Caterva: A Compressed And Multidimensional Container For Medium/Big Data

Caterva: A Compressed And Multidimensional Container For Medium/Big Data¶

Francesc Alted, Aleix Alcacer and Christian Steiner. SciPy Conference 2021.

Drawing Drawing

What Is Caterva?¶

Caterva is an open source C and Python library and a format that implements a compressed and multidimensional container.

It is different from existing solutions like HDF5 or Zarr in:

  • Higher performance: support for double partitioning.
  • Improved compression capabilities based on the new Blosc2 meta-compressor:
    • 64-bit containers
    • Data can be in-memory or on disk (persistent).
    • Filter pipeline. Use different filters simultaneously.
    • Plugin capabilities for filters and codecs: tailor it to your needs.
    • SIMD support for Intel, ARM and PowerPC.

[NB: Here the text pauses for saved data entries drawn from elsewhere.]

Lemma identity_complete id e : 1 ≤ id → complete e → is_zero e.(E_OccurredAt) = false → valid e.(E_Payload) = true →
  e.(E_Type) ≠ "" → e.(E_ResourceType) ≠ "" → e.(E_ResourceID) ≠ "" →
  (E_ID (with_id id e) <? 1) || String.eqb (E_Type (with_id id e)) "" || is_zero (E_OccurredAt (with_id id e))
  || String.eqb (E_RequestID (with_id id e)) "" || String.eqb (E_Actor (with_id id e)) "" || String.eqb (E_Role (with_id id e)) ""
  || String.eqb (E_ResourceType (with_id id e)) "" || String.eqb (E_ResourceID (with_id id e)) ""
  || negb (valid (E_Payload (with_id id e))) = false.
Proof.
  intros Hid (Ha & Hr & Hq & Hp) Hz Hv Ht Hrt Hri.
  cbn [with_id E_ID E_Type E_OccurredAt E_RequestID E_Actor E_Role E_ResourceType E_ResourceID E_Payload].
  rewrite Hz, Hv, !(proj2 (String.eqb_neq _ _)), (proj2 (Z.ltb_ge _ _)) by done. done.
Qed.

Lemma shape_maintenance id e suffix : 1 ≤ id → complete e → is_zero e.(E_OccurredAt) = false → valid e.(E_Payload) = true →
  e.(E_Type) = "maintenance." +:+ suffix → e.(E_ResourceType) = "maintenance" → e.(E_MaintenanceID) ≠ "" →
  e.(E_ResourceID) = e.(E_MaintenanceID) → e.(E_TargetID) = "" → validateEventShape (with_id id e) = Ok ().
Proof.
  intros Hid Hc Hz Hv Ht Hrt Hm Hri Hti. unfold validateEventShape. rewrite identity_complete; try done; try congruence.
  - cbn [with_id E_Type E_ResourceType E_ResourceID E_MaintenanceID E_TargetID]. rewrite Ht, Hrt, Hri, Hti, !String.eqb_refl.
    rewrite (proj2 (String.eqb_neq _ _) Hm). reflexivity.
  - rewrite Ht. done.
Qed.

Lemma shape_target id e suffix : 1 ≤ id → complete e → is_zero e.(E_OccurredAt) = false → valid e.(E_Payload) = true →
  e.(E_Type) = "target." +:+ suffix → e.(E_ResourceType) = "target" → e.(E_MaintenanceID) ≠ "" →
  e.(E_ResourceID) = e.(E_TargetID) → e.(E_TargetID) ≠ "" → validateEventShape (with_id id e) = Ok ().
Proof.
  intros Hid Hc Hz Hv Ht Hrt Hm Hri Hti. unfold validateEventShape. rewrite identity_complete; try done; try congruence.
  - cbn [with_id E_Type E_ResourceType E_ResourceID E_MaintenanceID E_TargetID]. rewrite Ht, Hrt, Hri, !String.eqb_refl.
    rewrite (proj2 (String.eqb_neq _ _) Hm), (proj2 (String.eqb_neq _ _) Hti). reflexivity.
  - rewrite Ht. done.
Qed.

Lemma shape_backup id type now filename payload audit suffix : 1 ≤ id → is_zero now = false → valid payload = true →
  type = "backup." +:+ suffix → filename ≠ "" →
  validateEventShape (with_id id (backup_event type now filename payload audit)) = Ok ().
Proof.
  intros Hid Hz Hv -> Hf. unfold validateEventShape.
  destruct (auditValues_nonempty audit) as (? & ? & ?).
  rewrite identity_complete; try done. split_and!; try done. cbn. intros ->. discriminate Hv.
Qed.

Lemma next_id_pos d : db_inv d → 1 ≤ next_journal_id d.
Proof. intros Hd. rewrite next_journal_id_spec by done. lia. Qed.

(** The replay of a journal that grew by one event, from the replay of what was there. *)
Lemma replay_append l hash has evs r event id r' : time_ok event.(E_OccurredAt) = true →
  replay_rows l hash has empty_replay evs = Ok r →
  validateEventShape (with_id id event) = Ok () → replay_apply l hash has r (with_id id event) = Ok r' →
  replay_rows l hash has empty_replay (evs ++ [event_row_of event id]) = Ok r'.
Proof.
  intros Ht Hr Hs Ha. rewrite replay_rows_snoc, Hr. cbn [mbind result_bind].
  unfold replay_row. rewrite scan_event_row by done. cbn zeta. rewrite Hs. cbn. by rewrite Ha.
Qed.

Lemma no_targets d mid : db_inv d → d.(maintenance) !! mid = None → slice mid d.(targets) = ∅.
Proof.
  intros Hd Hm. apply map_eq. intros tid. rewrite slice_lookup, lookup_empty.
  destruct (targets d !! (mid, tid)) eqn:E; [|done].
  destruct (inv_target_owner _ Hd mid tid) as [row Hrow]; [eauto|congruence].
Qed.

Lemma no_capture d mid : db_inv d → d.(maintenance) !! mid = None → d.(captures) !! mid = None.
Proof.
  intros Hd Hm. destruct (captures d !! mid) eqn:E; [|done].
  destruct (inv_capture_owner _ Hd mid) as [row Hrow]; [eauto|congruence].
Qed.

Lemma no_events d mid : db_inv d → d.(maintenance) !! mid = None → events_of mid d.(journal) = [].
Proof.
  intros Hd Hm. destruct (events_of mid (journal d)) eqn:E; [done|].
  destruct (inv_event_owner _ Hd mid) as [row Hrow]; [by rewrite E|congruence].
Qed.

(** Locks stay exclusive when no target is new, locks keep their names and no closed maintenance
    becomes active. *)
Lemma lock_inv_mono d d' : lock_inv d →
  (∀ m t r', d'.(targets) !! (m, t) = Some r' →
    ∃ r, d.(targets) !! (m, t) = Some r ∧ r.(t_lock_key) = r'.(t_lock_key) ∧ (active d' m = true → active d m = true)) →
  lock_inv d'.
Proof.
  intros Hl Hf m1 t1 r1 m2 t2 r2 H1 H2 Heq A1 A2.
  destruct (Hf _ _ _ H1) as (s1 & S1 & E1 & B1), (Hf _ _ _ H2) as (s2 & S2 & E2 & B2).
  eapply (Hl m1 t1 s1 m2 t2 s2); eauto. congruence.
Qed.

(** * CreateMaintenance *)

Lemma create_input_ok now m0 m : create_input now m0 = Ok m →
  validID m.(M_ID) = true ∧ m.(M_State) = "new" ∧ m.(M_Version) = 1 ∧ m.(M_CreatedAt) = now ∧ m.(M_UpdatedAt) = now
  ∧ m.(M_ID) = m0.(M_ID) ∧ m.(M_ChangeTicket) = m0.(M_ChangeTicket) ∧ m.(M_WorkflowVersion) = m0.(M_WorkflowVersion)
  ∧ ∃ raw, canonicalJSON raw = Ok m.(M_Metadata).
Proof.
  unfold create_input. set (state := if String.eqb m0.(M_State) "" then "new" else m0.(M_State)).
  case_if; [discriminate|]. case_if; [discriminate|].
  intros (md & Hmd & Hm)%bind_ok. case_if; [discriminate|]. injection Hm as <-.
  cbn. bool_hyps. split_and!; try done. by eapply canonicalJSONDefault_ok.
Qed.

https://github.com/Blosc/caterva/

https://github.com/Blosc/python-caterva/

Poster Outline¶

  1. Background
  2. Why Caterva?
    1. Double partitioning. Getting and setting data.
    2. No data types. Buffer and array protocols.
    3. Metalayers.
  3. ironArray and ironArray Community
  4. Future Work

Background¶

To understand Caterva it is important to know some terms that are directly related to it:

  • Data compression is the process of encoding data in order to reduce its size. Caterva usually works with compressed datasets, allowing for a more contained use of space in memory of on disk.

  • Data chunking is a technique that consists of dividing a dataset into partitions of a specific size (chunks). In addition, Caterva algorithms implement a second level of partitioning to achieve better performance.

Poster Outline¶

  1. Background
  2. Why Caterva?
    1. Double partitioning. Getting and setting data.
    2. No data types. Buffer and array protocols.
    3. Metalayers.
  3. ironArray and ironArray Community
  4. Future Work

Why Caterva?¶

Drawing

Caterva is a C library for handling multi-dimensional, chunked, compressed datasets in an easy and fast way.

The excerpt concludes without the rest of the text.